### AIM OF THE TASK
Only the lines of the data below from the one with "Inductive Rejection (T" through the one with "JS.or_string (message res)" are wanted. Repeat them exactly.

[Stored entries]
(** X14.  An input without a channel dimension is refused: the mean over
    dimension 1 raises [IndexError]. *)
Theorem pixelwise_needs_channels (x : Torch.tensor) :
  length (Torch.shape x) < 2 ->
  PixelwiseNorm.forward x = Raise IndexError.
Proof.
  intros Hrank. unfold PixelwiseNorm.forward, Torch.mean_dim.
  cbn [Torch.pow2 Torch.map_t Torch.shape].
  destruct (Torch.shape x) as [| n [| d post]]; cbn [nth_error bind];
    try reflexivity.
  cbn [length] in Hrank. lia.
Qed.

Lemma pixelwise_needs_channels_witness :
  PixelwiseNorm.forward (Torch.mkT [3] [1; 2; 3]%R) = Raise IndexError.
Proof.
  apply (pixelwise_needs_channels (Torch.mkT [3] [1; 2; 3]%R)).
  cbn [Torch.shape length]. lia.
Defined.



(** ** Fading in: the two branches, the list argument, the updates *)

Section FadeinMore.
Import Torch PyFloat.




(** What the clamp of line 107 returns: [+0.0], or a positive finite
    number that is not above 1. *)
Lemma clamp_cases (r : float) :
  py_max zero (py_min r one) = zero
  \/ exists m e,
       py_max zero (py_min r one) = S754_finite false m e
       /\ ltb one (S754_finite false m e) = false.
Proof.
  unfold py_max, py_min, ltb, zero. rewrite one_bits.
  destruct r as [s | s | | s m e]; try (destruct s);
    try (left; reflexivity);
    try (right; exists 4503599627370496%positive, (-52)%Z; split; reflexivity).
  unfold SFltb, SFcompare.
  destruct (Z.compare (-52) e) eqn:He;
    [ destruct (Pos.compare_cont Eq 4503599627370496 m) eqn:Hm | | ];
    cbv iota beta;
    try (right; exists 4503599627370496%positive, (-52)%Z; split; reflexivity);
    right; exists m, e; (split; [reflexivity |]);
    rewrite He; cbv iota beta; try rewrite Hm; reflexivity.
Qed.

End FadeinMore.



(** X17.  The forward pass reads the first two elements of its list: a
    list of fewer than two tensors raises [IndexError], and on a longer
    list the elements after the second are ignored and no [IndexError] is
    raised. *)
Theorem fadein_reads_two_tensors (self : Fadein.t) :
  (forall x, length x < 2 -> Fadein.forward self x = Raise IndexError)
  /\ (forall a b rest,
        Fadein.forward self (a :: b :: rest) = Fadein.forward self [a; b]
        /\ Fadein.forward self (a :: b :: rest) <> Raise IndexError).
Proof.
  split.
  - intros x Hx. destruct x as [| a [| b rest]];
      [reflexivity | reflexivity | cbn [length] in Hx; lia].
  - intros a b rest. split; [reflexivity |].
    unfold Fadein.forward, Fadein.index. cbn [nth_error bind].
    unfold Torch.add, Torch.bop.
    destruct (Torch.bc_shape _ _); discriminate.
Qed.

* * *

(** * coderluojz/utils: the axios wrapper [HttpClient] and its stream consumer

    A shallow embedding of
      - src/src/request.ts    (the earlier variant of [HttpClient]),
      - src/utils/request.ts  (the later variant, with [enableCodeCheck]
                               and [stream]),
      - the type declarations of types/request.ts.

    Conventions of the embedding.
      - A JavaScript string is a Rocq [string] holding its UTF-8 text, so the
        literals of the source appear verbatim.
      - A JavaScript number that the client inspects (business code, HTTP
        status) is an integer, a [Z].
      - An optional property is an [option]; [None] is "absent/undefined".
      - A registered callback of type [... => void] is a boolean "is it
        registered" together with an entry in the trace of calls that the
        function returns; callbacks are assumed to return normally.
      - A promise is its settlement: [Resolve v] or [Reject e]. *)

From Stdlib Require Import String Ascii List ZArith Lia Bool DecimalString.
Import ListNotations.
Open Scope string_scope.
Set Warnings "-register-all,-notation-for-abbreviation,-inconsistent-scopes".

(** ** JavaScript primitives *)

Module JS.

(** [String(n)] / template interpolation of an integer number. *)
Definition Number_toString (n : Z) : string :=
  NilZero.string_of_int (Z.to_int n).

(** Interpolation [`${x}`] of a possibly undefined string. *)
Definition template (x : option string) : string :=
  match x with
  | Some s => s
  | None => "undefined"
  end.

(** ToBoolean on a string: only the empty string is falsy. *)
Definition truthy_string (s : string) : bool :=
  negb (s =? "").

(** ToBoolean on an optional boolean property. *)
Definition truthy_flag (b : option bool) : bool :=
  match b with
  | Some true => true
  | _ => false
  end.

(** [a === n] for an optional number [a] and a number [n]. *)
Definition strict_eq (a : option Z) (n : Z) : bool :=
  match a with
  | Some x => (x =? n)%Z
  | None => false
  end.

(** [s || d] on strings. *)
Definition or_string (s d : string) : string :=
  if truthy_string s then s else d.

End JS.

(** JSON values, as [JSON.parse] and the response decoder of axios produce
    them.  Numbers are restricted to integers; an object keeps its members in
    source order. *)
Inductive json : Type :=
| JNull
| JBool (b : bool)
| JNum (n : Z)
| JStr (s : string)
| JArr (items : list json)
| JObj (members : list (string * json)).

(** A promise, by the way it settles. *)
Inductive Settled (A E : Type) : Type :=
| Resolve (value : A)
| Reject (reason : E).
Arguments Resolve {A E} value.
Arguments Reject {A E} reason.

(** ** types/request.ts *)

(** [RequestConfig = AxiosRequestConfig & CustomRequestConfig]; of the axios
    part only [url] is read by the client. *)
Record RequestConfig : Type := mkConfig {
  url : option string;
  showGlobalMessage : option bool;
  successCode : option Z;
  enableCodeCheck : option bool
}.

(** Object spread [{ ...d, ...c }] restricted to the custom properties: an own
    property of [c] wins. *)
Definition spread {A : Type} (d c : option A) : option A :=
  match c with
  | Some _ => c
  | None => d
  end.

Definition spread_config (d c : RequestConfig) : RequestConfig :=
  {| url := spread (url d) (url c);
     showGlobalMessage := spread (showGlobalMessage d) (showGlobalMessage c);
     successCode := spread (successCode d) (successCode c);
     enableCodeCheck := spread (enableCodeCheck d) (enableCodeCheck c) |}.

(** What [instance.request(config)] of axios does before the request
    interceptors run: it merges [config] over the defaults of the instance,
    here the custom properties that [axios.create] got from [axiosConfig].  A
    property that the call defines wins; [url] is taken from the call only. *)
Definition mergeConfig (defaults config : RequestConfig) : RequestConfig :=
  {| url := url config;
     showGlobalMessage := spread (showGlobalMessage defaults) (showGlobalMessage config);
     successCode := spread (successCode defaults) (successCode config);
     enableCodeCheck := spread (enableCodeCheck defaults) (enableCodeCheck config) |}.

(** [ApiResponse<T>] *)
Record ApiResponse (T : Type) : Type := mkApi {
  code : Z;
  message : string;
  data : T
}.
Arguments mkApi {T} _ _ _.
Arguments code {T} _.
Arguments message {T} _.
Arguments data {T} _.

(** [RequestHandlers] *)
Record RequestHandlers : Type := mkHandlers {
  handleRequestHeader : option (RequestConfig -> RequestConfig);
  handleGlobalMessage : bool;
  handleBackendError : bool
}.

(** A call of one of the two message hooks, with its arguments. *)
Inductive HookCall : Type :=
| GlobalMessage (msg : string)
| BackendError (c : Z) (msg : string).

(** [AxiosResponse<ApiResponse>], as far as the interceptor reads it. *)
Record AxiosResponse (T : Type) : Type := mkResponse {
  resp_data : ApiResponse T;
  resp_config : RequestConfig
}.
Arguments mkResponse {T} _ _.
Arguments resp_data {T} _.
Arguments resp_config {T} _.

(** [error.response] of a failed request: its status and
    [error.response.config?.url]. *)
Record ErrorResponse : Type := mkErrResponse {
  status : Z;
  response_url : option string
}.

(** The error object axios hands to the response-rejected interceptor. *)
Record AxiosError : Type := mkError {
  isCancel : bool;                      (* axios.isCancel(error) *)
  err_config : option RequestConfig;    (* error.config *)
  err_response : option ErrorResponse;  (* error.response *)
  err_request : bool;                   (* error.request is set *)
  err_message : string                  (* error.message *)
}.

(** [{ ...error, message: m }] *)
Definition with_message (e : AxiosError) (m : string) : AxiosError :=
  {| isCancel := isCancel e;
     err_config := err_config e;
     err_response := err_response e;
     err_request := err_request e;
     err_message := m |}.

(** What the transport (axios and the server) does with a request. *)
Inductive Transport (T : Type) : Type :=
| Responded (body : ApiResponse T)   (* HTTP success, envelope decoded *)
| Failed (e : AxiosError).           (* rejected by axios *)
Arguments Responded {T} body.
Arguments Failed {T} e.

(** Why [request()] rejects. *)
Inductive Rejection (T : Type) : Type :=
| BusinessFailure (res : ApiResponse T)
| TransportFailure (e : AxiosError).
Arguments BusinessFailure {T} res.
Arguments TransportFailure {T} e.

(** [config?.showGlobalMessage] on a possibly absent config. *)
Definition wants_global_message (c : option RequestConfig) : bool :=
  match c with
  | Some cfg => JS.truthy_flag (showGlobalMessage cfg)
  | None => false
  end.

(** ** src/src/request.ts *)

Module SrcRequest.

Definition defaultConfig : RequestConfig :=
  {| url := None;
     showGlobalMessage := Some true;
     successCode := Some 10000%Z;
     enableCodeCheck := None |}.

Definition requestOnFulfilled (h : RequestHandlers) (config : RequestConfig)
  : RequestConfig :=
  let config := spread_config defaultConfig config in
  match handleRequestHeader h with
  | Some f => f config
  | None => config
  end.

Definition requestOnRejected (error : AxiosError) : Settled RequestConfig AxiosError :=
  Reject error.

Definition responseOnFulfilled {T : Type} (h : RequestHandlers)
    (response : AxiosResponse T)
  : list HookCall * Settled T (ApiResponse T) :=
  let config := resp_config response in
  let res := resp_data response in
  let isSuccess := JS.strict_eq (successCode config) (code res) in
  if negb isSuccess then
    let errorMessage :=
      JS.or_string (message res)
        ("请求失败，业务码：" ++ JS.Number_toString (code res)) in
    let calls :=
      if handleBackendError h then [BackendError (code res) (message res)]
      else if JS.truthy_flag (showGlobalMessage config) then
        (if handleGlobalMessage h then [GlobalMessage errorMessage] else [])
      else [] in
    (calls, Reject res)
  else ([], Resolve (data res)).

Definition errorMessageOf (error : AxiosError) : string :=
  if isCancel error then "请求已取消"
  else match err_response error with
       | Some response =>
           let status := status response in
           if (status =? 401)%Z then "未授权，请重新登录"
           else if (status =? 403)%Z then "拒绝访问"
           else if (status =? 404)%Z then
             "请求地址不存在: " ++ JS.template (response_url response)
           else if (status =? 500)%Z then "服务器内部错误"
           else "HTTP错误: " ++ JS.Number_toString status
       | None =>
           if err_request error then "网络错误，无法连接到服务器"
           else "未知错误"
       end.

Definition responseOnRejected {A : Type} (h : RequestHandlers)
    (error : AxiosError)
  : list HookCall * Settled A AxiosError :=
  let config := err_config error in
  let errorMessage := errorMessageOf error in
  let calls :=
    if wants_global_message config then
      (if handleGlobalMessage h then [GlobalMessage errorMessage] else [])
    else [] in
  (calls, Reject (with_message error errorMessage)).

### OUTPUT FOR THIS TASK
Inductive Rejection (T : Type) : Type :=
| BusinessFailure (res : ApiResponse T)
| TransportFailure (e : AxiosError).
Arguments BusinessFailure {T} res.
Arguments TransportFailure {T} e.

(** [config?.showGlobalMessage] on a possibly absent config. *)
Definition wants_global_message (c : option RequestConfig) : bool :=
  match c with
  | Some cfg => JS.truthy_flag (showGlobalMessage cfg)
  | None => false
  end.

(** ** src/src/request.ts *)

Module SrcRequest.

Definition defaultConfig : RequestConfig :=
  {| url := None;
     showGlobalMessage := Some true;
     successCode := Some 10000%Z;
     enableCodeCheck := None |}.

Definition requestOnFulfilled (h : RequestHandlers) (config : RequestConfig)
  : RequestConfig :=
  let config := spread_config defaultConfig config in
  match handleRequestHeader h with
  | Some f => f config
  | None => config
  end.

Definition requestOnRejected (error : AxiosError) : Settled RequestConfig AxiosError :=
  Reject error.

Definition responseOnFulfilled {T : Type} (h : RequestHandlers)
    (response : AxiosResponse T)
  : list HookCall * Settled T (ApiResponse T) :=
  let config := resp_config response in
  let res := resp_data response in
  let isSuccess := JS.strict_eq (successCode config) (code res) in
  if negb isSuccess then
    let errorMessage :=
      JS.or_string (message res)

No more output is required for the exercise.